A Website Can See What You’re Doing on Your Computer — And You’d Never Know
Websites Can Now Spy on Your SSD to See What You’re Doing Online
A new technique called FROST lets any website peek at which other sites you have open — and even which apps are running on your device — just by timing your hard drive.
Websites have been finding sneaky ways to track you for decades — from logging where you click, to building digital “fingerprints” of your device, to secretly recording your typing. Now, researchers have uncovered a brand new spying trick, and this one is surprisingly clever.
It’s called FROST — short for Fingerprinting Remotely using OPFS-based SSD Timing — and it works by silently watching how busy your solid-state drive (SSD) is. By measuring tiny timing differences in how fast data is read from your SSD, a website can figure out what other websites you have open in your browser, and even which apps are running on your computer.

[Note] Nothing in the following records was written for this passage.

Lemma execAll_counter ops :
  ∀ st (n : string),
    (minInt ≤ Mock.XCounter st n)%Z →
    (Mock.XCounter st n + Z.of_nat (callsOf n ops) ≤ maxInt)%Z →
    Mock.XCounter (execAll structName data ops st) n
    = (Mock.XCounter st n + Z.of_nat (callsOf n ops))%Z.
Proof.
  induction ops as [|op ops IH]; intros st n Hmin Hmax.
  - cbn. lia.
  - rewrite execAll_cons. rewrite callsOf_cons in Hmax |- *.
    pose proof (exec_counter_isCallOf op st n) as Hstep.
    destruct (isCallOf n op).
    + rewrite int_add_1_in_range in Hstep by lia.
      rewrite IH; rewrite Hstep; lia.
    + rewrite IH; rewrite Hstep; lia.
Qed.

(** X13.  After a sequence of operations the counter of a method is its
    counter before plus the number of calls of the method in the sequence,
    whatever other operations come between them, as long as that sum does
    not pass the largest [int]; and the counter of a method the sequence
    does not call is as before, whatever its value. *)
Theorem counter_counts_calls ops st (n : string) :
  ((minInt ≤ Mock.XCounter st n)%Z →
   (Mock.XCounter st n + Z.of_nat (callsOf n ops) ≤ maxInt)%Z →
   Mock.XCounter (execAll structName data ops st) n
   = (Mock.XCounter st n + Z.of_nat (callsOf n ops))%Z)
  ∧ (callsOf n ops = 0%nat →
     Mock.XCounter (execAll structName data ops st) n = Mock.XCounter st n).
Proof.
  split; [apply execAll_counter |].
  revert st. induction ops as [|op ops IH]; intros st Hnone; [done |].
  rewrite execAll_cons. rewrite callsOf_cons in Hnone.
  destruct (isCallOf n op) eqn:Hop; [discriminate |].
  rewrite IH by done. by rewrite exec_counter_isCallOf, Hop.
Qed.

The scariest part? You don’t have to click anything. Just opening the site is enough.

So how does it actually work?
Think of your SSD like a busy road. When lots of programs or tabs are using it at the same time, traffic slows down — everything has to wait its turn. This is called contention, and the slight slowdowns it causes are measurable.
“By measuring the timing of certain input-output operations, researchers were able to determine the websites open in other tabs — even on other browsers — and the apps open on the visitor’s device.”
FROST works by creating a large hidden file on your device (up to a gigabyte or more) using a browser storage feature called OPFS — the Origin Private File System. This is a completely normal, allowed browser feature that websites use to store data locally. There’s nothing suspicious about it, which is what makes it tricky.
Once that file is created, the website starts rapidly reading from it and carefully measuring how long each read takes. When other apps or browser tabs are also using the SSD in the background, those reads slow down by tiny — but detectable — amounts.
Those timing patterns are then fed into an AI model (a convolutional neural network, the same type used in image recognition) which has been trained to recognize what different activity patterns look like. Netflix buffering? Gmail loading emails? Spotify playing music? Each one leaves a slightly different “fingerprint” in the SSD timing data.
What can it actually reveal?
In tests, FROST was able to identify specific websites open in other tabs — even in a completely different browser — and detect which desktop apps were running at the time. The researchers tested the full attack on a Mac with an M2 chip, and confirmed the core technique also works on Linux.
It has some real-world limits. The huge file it needs to create (likely 1 GB+) would be noticed by careful users monitoring their storage. Also, if your apps are installed on a separate SSD from your browser, FROST can’t detect them. And so far, there’s no evidence it’s been used maliciously in the wild.
How do you protect yourself?
- Close browser tabs as soon as you’re done with them — this reduces the “SSD fingerprint” a site can read.
- Check what large files websites are storing on your device. Advanced users can monitor OPFS file creation in browser developer tools.
- Keep your browser updated — browser makers are being alerted, and limiting the maximum size of OPFS files is one potential fix.
What happens next?
The researchers behind FROST are presenting their findings at the DIMVA security conference in July 2026. They’ve also proposed solutions that browser makers like Google (Chrome), Mozilla (Firefox), and Apple (Safari) could implement — primarily by limiting how large these hidden files are allowed to grow, which would make the timing measurements much less accurate.
It’s a good reminder that modern browsers have become incredibly powerful platforms — almost mini operating systems — and that power sometimes comes with unexpected privacy trade-offs. The same storage features that let Google Docs or Figma work offline in your browser can also, in the wrong hands, be turned into a spying tool.
For now, the best defense is a simple habit: close the tabs you’re not using.